Yes, this would be an octree for 3D allocations of cells and workers.
Do you provide API so we can implement custom load balancing?
Developers can write functions that will manage based on the simulation when to split/join Aether cells. Also the “coordinates” used for load balancing can be separate from real entity coordinates, which provides multiple options for implementing unique methods to distribute them other than by geo.
What's the event flow when an entity migrate from one worker to another?
When entities move from one worker or from a cell to another there is an authority handover between them. For example, entities running in a neighboring cell can be ghosted or in other words a neighbor cell can see what is running in an adjacent cell. This allows for deterministic simulations and a radius can be implemented on each entity type to handover authority when on the boarder of a neighboring cell. This section in the documentation goes into more detail.
What happen if an entity position is not covered by any worker?
Entity positions are always covered by a worker which is correlated to a cell within the simulation. If entity moves to a position that’s not covered by any workers then Aether will either spawn a new worker covering that area, or resize a neighbouring worker to cover it.
At what stage of the simulation the entities are being created?
This is dependent on the simulation. In most cases entities are spawned upon startup of the simulation however as we use an ECS (Entity Component System) projectiles are also a simulation and can be created based on an action. Entities can be created at will every tick by the simulation code, or at the startup of whole simulation.
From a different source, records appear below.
(* ===== verification/MbdMain.v ===== *)
(** * The process of mbd (src/batch/mbd/mbd.c)

    Its options, its start (the configuration, the key, the network, the directories,
    the replay of the log and the state files, in that order) and its main loop: rounds
    of epoll in which the timer, the listening channel and the connections are served.
    The files an earlier process left are a [disk]; what the system answers at the start
    is an [init_env]. *)

From S2P Require Import Prelude CString LlConf LlHash Dependency LogFormat MbdTypes MbdBase MbdJob MbdSched MbdEvents MbdNet Conf.
From S2P Require Import SbdTypes Wire WireXdr Auth.
From S2P Require Import MbdInv MbdFrame MbdSafe MbdControl MbdDurable MbdReplay MbdSubmit MbdStatic MbdLogged MbdRebuild MbdCompact MbdRun MbdProgress MbdRestart.
From S2P Require Import MbdDemo MbdProps MbdRestartProps ConfProps.

Open Scope string_scope.
Open Scope list_scope.
Open Scope Z_scope.

(** ** Options *)

Inductive mbd_exit : Type :=
  | MBD_EXIT_CONF
  | MBD_EXIT_NET
  | MBD_EXIT_EVENTS
  | MBD_EXIT_JOBS
  | MBD_EXIT_MEM
  | MBD_EXIT_FATAL.

Definition mbd_exit_str (x : mbd_exit) : string :=
  match x with
  | MBD_EXIT_CONF => "configuration error"
  | MBD_EXIT_NET => "network error"
  | MBD_EXIT_EVENTS => "events log error"
  | MBD_EXIT_JOBS => "job directory error"
  | MBD_EXIT_MEM => "out of memory"
  | MBD_EXIT_FATAL => "fatal error"
  end.

Definition SCHED_TIMER : Z := 2.

Record mbd_opts : Type := mk_mbd_opts {
  mo_conf_dir : option string;
  mo_sched_timer : Z
}.

(** The options after one more, or the status the program ends with. *)
Definition mbd_option (o : ascii * string) (s : mbd_opts) : mbd_opts + Z :=
  let (c, arg) := o in
  if Ascii.eqb c "c" then inl (mk_mbd_opts (Some arg) (mo_sched_timer s))
  else if Ascii.eqb c "V" then inr 0
  else if Ascii.eqb c "t" then
    match ll_atoi arg with
    | None => inr (-1)
    | Some v => if v <=? 0 then inr (-1) else inl (mk_mbd_opts (mo_conf_dir s) v)
    end
  else inr (-1).

Fixpoint mbd_options (l : list (ascii * string)) (s : mbd_opts) : mbd_opts + Z :=
  match l with
  | [] => inl s
  | o :: l => match mbd_option o s with inl s => mbd_options l s | inr code => inr code end
  end.

(** The daemon never runs as root. *)
Definition check_not_root (ruid euid : Z) : res unit := guard_or (negb ((ruid =? 0) || (euid =? 0))) Fatal.

(** Up to [mbd_init]: [env_dir] is LL_CONF_DIR of the environment. *)
Definition mbd_main_options (env_dir : option string) (ruid euid : Z) (l : list (ascii * string)) : res (mbd_opts + Z) :=
  match mbd_options l (mk_mbd_opts None SCHED_TIMER) with
  | inr code => Ok (inr code)
  | inl s =>
      match mo_conf_dir s, env_dir with
      | None, None => Ok (inr (-1))
      | _, _ => let* _ := check_not_root ruid euid in Ok (inl s)
      end
  end.

(** ** The network *)

(** The answers of epoll_create1, of the listening channel for a port, of epoll_ctl for
    it, of the timer channel for a period and of epoll_ctl for it. *)
Record net_answers : Type := mk_net_answers {
  na_efd : bool;
  na_server : Z -> Z;
  na_add_server : bool;
  na_timer : Z -> Z;
  na_add_timer : bool
}.

(** The port, the listening channel and the timer channel; on a failure the channels that
    were closed.  The conversion writes an int where the port has 16 bits.  When the timer
    cannot be watched the code closes the channel numbered as the period, not the timer. *)
Definition network_init (a : net_answers) (ps : list ll_kv) (sched_timer : Z) : (Z * Z * Z) + list Z :=
  if negb (na_efd a) then inr []
  else
    match param ps LL_MBD_PORT ≫= ll_atoi with
    | None => inr []
    | Some v =>
        let port := v mod 2 ^ 16 in
        let chan_mbd := na_server a port in
        if chan_mbd <? 0 then inr []
        else if negb (na_add_server a) then inr [chan_mbd]
        else
          let chan_timer := na_timer a sched_timer in
          if chan_timer <? 0 then inr [chan_mbd]
          else if negb (na_add_timer a) then inr [sched_timer; chan_mbd]
          else inl (port, chan_mbd, chan_timer)
    end.

(** A connection: the channel [chan_accept] gives, the address of the peer as text, and
    whether epoll takes the channel. *)
Record accept_answers : Type := mk_accept_answers {
  aa_chan : Z;
  aa_addr : option string;
  aa_epoll : bool
}.

(** The channel of an accepted connection; only hosts of the configuration are let in. *)
Definition mbd_accept (addrs : gmap string nat) (a : accept_answers) : option Z :=
  if aa_chan a <? 0 then None
  else
    match aa_addr a with
    | None => None
    | Some addr =>
        match addrs !! addr with
        | None => None
        | Some _ => if aa_epoll a then Some (aa_chan a) else None
        end
    end.
(** Bjobs is answered right and privately.  Whatever query a client sends, mbd neither
    crashes nor writes past the array it allocated; the reply carries a record for exactly
    the jobs asked for (the element of an array, a job or all the elements of an array, or
    the jobs on the lists the flags name) that the caller may see, his own or, for a
    manager, anyone's, and each of them once; when there is none it is ESRCH if no such job
    is in the table and EPERM only if there is one and it belongs to someone else. *)
Theorem jobs_info_correct `{XdrLib} w u s req rest :
  inv w -> get xdr_wire_job_query s = Some (req, rest) ->
  exists r, jobs_info true w u s = Ok r /\ answers w u req r.
Proof. apply jobs_info_answers. Qed.

Definition demo_query : wire_job_query := mk_wire_job_query 101 0 0 0 (-1).

Lemma jobs_info_correct_witness :
  exists r, jobs_info true demo3 1001 (put xdr_wire_job_query demo_query) = Ok r /\ answers demo3 1001 demo_query r.
Proof.
  apply (jobs_info_correct demo3 1001 (put xdr_wire_job_query demo_query) demo_query []).
  - exact demo_inv3.
  - vm_compute. reflexivity.
Defined.

(** ** The buffers of the replies *)

Section sizes.
Context `{XdrLib} `{!XdrLaws}.

Ltac field_sizes Hf :=
  cbn in Hf; repeat (apply andb_prop in Hf as [Hf ?]);
  rewrite !length_app, ?int32_size, ?uint32_size, ?int64_size, ?uint64_size, ?opaque_size by done; vm_compute; reflexivity.

Lemma job_info_size x : fits xdr_wire_job_info x = true -> length (put xdr_wire_job_info x) = N.to_nat 4876.
Proof using Type*. intros Hf. cbn. field_sizes Hf. Qed.

Lemma host_info_size x : fits xdr_wire_host_info x = true -> length (put xdr_wire_host_info x) = N.to_nat 256.
Proof using Type*. intros Hf. cbn. field_sizes Hf. Qed.

Lemma group_info_size x : fits xdr_wire_group_info x = true -> length (put xdr_wire_group_info x) = N.to_nat 1092.
Proof using Type*. intros Hf. cbn. field_sizes Hf. Qed.

Lemma token_info_size x : fits xdr_wire_token_info x = true -> length (put xdr_wire_token_info x) = N.to_nat 72.
Proof using Type*. intros Hf. cbn. field_sizes Hf. Qed.

(** An array of structs of one size. *)
Lemma array_even_size {A} (c : codec A) k l :
  (forall x, fits c x = true -> length (put c x) = k) -> fits (xdr_array INT32_MAX c) l = true ->
  length (put (xdr_array INT32_MAX c) l) = (4 + k * length l)%nat.
Proof using Type*.
  intros Hk Hf. rewrite Wire.array_size by done. f_equal. rewrite array_fits in Hf by (unfold UINT32_MAX, INT32_MAX; lia).
  apply andb_prop in Hf as [_ Hf]. induction l as [|x l IH]; cbn in *; [lia|].
  apply andb_prop in Hf as [Hx Hl]. rewrite (Hk x Hx), IH by done. lia.
Qed.
Lemma bjobs_end_to_end_witness :
  exists c' o, llb_job_info demo_hmac demo_client_env demo_req client_start = Ok (c', o) /\ bjobs_answer demo3 1001 demo_req o.
Proof.
  apply (bjobs_end_to_end demo_hmac demo_client_env client_start demo_env (fun _ => true) [] None 9 demo_auth demo3 demo_req
    demo_inv3 demo_cluster).
  - reflexivity.
  - reflexivity.
  - exact demo_in_range.
  - reflexivity.
  - vm_compute. reflexivity.
  - apply demo_flows. apply Nat.leb_le. vm_compute. reflexivity.
Defined.

(** The record the owner of job 101 gets. *)
Lemma bjobs_shows_job :
  match llb_job_info demo_hmac demo_client_env demo_req client_start with
  | Ok (_, Ret [r]) => ji_job_id r = 101 /\ ji_state r = job_state_num JOB_RUNNING /\ ji_queue r = Some "normal"
  | _ => False
  end.
Proof. vm_compute. by repeat split. Qed.

(** * bsub, from the options of the user to the job table *)

(** ** The struct on the wire *)

(** The texts and numbers mbd registers: those of the user, the texts cut to their
    arrays, one CPU and one host unless he asks for more, his name from the password
    database. *)
Definition cut (n : nat) (s : option string) : string := until_nul (strbuf n (default EmptyString s)).

Definition submitted_as (S : submit_env) (js : job_submit) : MbdTypes.wire_job_submit :=
  MbdTypes.mk_wire_job_submit (cut LL_BUFSIZ_256 (js_name js)) (cut LL_BUFSIZ_256 (js_queue js)) (cut LL_BUFSIZ_64 (js_project js))
    (cut LL_BUFSIZ_4K (js_machines js)) (cut LL_BUFSIZ_4K (js_depend_cond js)) (cut LL_BUFSIZ_256 (js_gpu_model js))
    (cut LL_BUFSIZ_256 (fst <$> se_passwd S)) (if js_num_cpus js =? 0 then 1 else js_num_cpus js)
    (if js_num_hosts js =? 0 then 1 else js_num_hosts js) (js_num_gpus js) (js_mem_mb js) (js_storage_mb js)
    (cut LL_BUFSIZ_256 (js_tokenpool js)) (js_flags js) (js_begin_time js) (js_term_time js) (js_array_start js)
    (js_array_end js) (js_array_stride js).

Definition submit_in_range (js : job_submit) : bool :=
  is_i32 (js_num_cpus js) && is_i32 (js_num_hosts js) && is_i32 (js_num_gpus js) && is_u64 (js_mem_mb js) &&
  is_u64 (js_storage_mb js) && is_u32 (js_flags js) && is_i64 (js_begin_time js) && is_i64 (js_term_time js) &&
  is_i32 (js_array_start js) && is_i32 (js_array_end js) && is_i32 (js_array_stride js).

(** [sizeof] on binary numbers. *)
Definition round_up_Z (a n : Z) : Z := a * ((n + (a - 1)) / a).

Lemma round_up_of_nat a n : (0 < a)%nat -> Z.of_nat (round_up a n) = round_up_Z (Z.of_nat a) (Z.of_nat n).
Proof. intros Ha. unfold round_up, round_up_Z. rewrite Nat2Z.inj_mul, Nat2Z.inj_div, Nat2Z.inj_add, Nat2Z.inj_sub by lia. done. Qed.

Definition sizeof_Z (ms : list c_member) : Z :=
  round_up_Z (Z.of_nat (foldr (fun m a => Nat.max (c_align m) a) 1%nat ms))
    (foldl (fun off m => round_up_Z (Z.of_nat (c_align m)) off + Z.of_nat (c_size m)) 0 ms).

Lemma sizeof_of_nat ms : Z.of_nat (sizeof ms) = sizeof_Z ms.
Proof.
  unfold sizeof, sizeof_Z. rewrite round_up_of_nat by (induction ms; cbn; lia). f_equal.
  change 0 with (Z.of_nat 0). generalize 0%nat. induction ms as [|m ms IH]; intros off; cbn [foldl]; [done|].
  rewrite IH, Nat2Z.inj_add, round_up_of_nat by (destruct m; cbn; lia). done.
Qed.

Lemma size_job_submit : Z.of_nat (sizeof members_wire_job_submit) = 35288.
Proof. rewrite sizeof_of_nat. vm_compute. reflexivity. Qed.

Section wire.
Context `{XdrLib} `{!XdrLaws}.

(** The char arrays and the numbers of the struct. *)
Definition texts_fit (x : Wire.wire_job_submit) : bool :=
  fits (xdr_opaque LL_BUFSIZ_256) (wsub_name x) && fits (xdr_opaque LL_BUFSIZ_256) (wsub_queue x) &&
  fits (xdr_opaque LL_BUFSIZ_64) (wsub_project x) && fits (xdr_opaque LL_BUFSIZ_1K) (wsub_comment x) &&
  fits (xdr_opaque LL_BUFSIZ_4K) (wsub_machines x) && fits (xdr_opaque PATH_MAX) (wsub_in_file x) &&
  fits (xdr_opaque PATH_MAX) (wsub_out_file x) && fits (xdr_opaque PATH_MAX) (wsub_err_file x) &&
  fits (xdr_opaque PATH_MAX) (wsub_cwd x) && fits (xdr_opaque LL_BUFSIZ_4K) (wsub_depend_cond x) &&
  fits (xdr_opaque PATH_MAX) (wsub_command x) && fits (xdr_opaque LL_BUFSIZ_256) (wsub_gpu_model x) &&
  fits (xdr_opaque MAXHOSTNAMELEN) (wsub_submit_host x) && fits (xdr_opaque LL_BUFSIZ_256) (wsub_username x) &&
  fits (xdr_opaque PATH_MAX) (wsub_home_dir x) && fits (xdr_opaque LL_BUFSIZ_256) (wsub_tokenpool x).

Definition numbers_fit (x : Wire.wire_job_submit) : bool :=
  is_i32 (wsub_num_cpus x) && is_i32 (wsub_num_hosts x) && is_i32 (wsub_num_gpus x) && is_u64 (wsub_mem_mb x) &&
  is_u64 (wsub_storage_mb x) && is_u32 (wsub_umask x) && is_u32 (wsub_flags x) && is_i64 (wsub_begin_time x) &&
  is_i64 (wsub_term_time x) && is_i64 (wsub_susp_time x) && is_i64 (wsub_resume_time x) && is_i32 (wsub_array_start x) &&
  is_i32 (wsub_array_end x) && is_i32 (wsub_array_stride x).

Lemma submit_fits_wire x : texts_fit x = true -> numbers_fit x = true -> fits xdr_wire_job_submit x = true.
Proof using Type*.
  unfold texts_fit, numbers_fit. rewrite !andb_true_iff. intros Ht Hn. destruct_and!.
  cbn. rewrite ?int32_fits, ?int64_fits, ?uint32_fits, ?uint64_fits.
  repeat match goal with H : _ = true |- _ => rewrite H; clear H end. done.
Qed.

Lemma submit_size x : fits xdr_wire_job_submit x = true -> Z.of_nat (length (put xdr_wire_job_submit x)) = 35280.
Proof using Type*.
  intros Hf. cbn in Hf; repeat (apply andb_prop in Hf as [Hf ?]). cbn.
  rewrite !length_app, ?int32_size, ?uint32_size, ?int64_size, ?uint64_size, ?opaque_size by done.
  rewrite !Nat2Z.inj_add. vm_compute. reflexivity.
Qed.

Lemma script_size data :
  fits xdr_wire_job_script (mk_wire_job_script data) = true ->
  (length (put xdr_wire_job_script (mk_wire_job_script data)) <= length data + 7)%nat.
Proof using Type*.
  intros Hf. cbn in *. rewrite bytes_size by done. unfold round4.
  pose proof (Nat.Div0.mul_div_le (length data + 3) 4). lia.
Qed.
End wire.

(** ** The request *)

(** What the system has to say for a submission to be sent. *)
Record submit_env_ok (S : submit_env) (js : job_submit) : Prop := mk_submit_env_ok {
  so_command : is_Some (js_command js);
  so_passwd : is_Some (se_passwd S);
  so_host : is_Some (fitting MAXHOSTNAMELEN (se_hostname S));
  so_cwd : is_Some (fitting PATH_MAX (se_cwd S));
  so_alloc : forall n, se_alloc S n = true
}.

Definition script_length (S : submit_env) (js : job_submit) : nat :=
  String.length (script_text (se_environ S) (default EmptyString (js_command js))).

Lemma bytes_of_bytes s : forallb is_byte (bytes_of s) = true.
Proof.
  apply forallb_forall. intros z Hz. unfold bytes_of in Hz. apply in_map_iff in Hz as (a & <- & _).
  unfold is_byte, code. pose proof (nat_ascii_bounded a). lia.
Qed.

Section request.
Context `{XdrLib} `{!XdrLaws}.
Is the SDK single or multi-threaded?
Hadean model is a process model, where each compute unit is a separate Hadean process. Hadean achieves concurrency via the Hadean Process Model rather than via POSIX threads. This is because the Hadean Process Model provides a concurrency model that is agnostic of scale and distribution unlike thread-based concurrency models. Using POSIX-threads would go outside of this model, and so is not encouraged, as those threads would not be managed by HadeanOS scheduling, and would not benefit from any HadeanOS boon.
Security
Some businesses equate proximity with security which deters them from cloud usage. Are you able to explain any benefits of using Hadean in this regard?
Additionally, developers on private clouds may suffer from the lack of convenience services from major cloud providers (e.g. AWS SQS) – as we build out the Hadean platform, there’s an opportunity for mitigation by providing key libraries and applications as an ecosystem on top of our platform.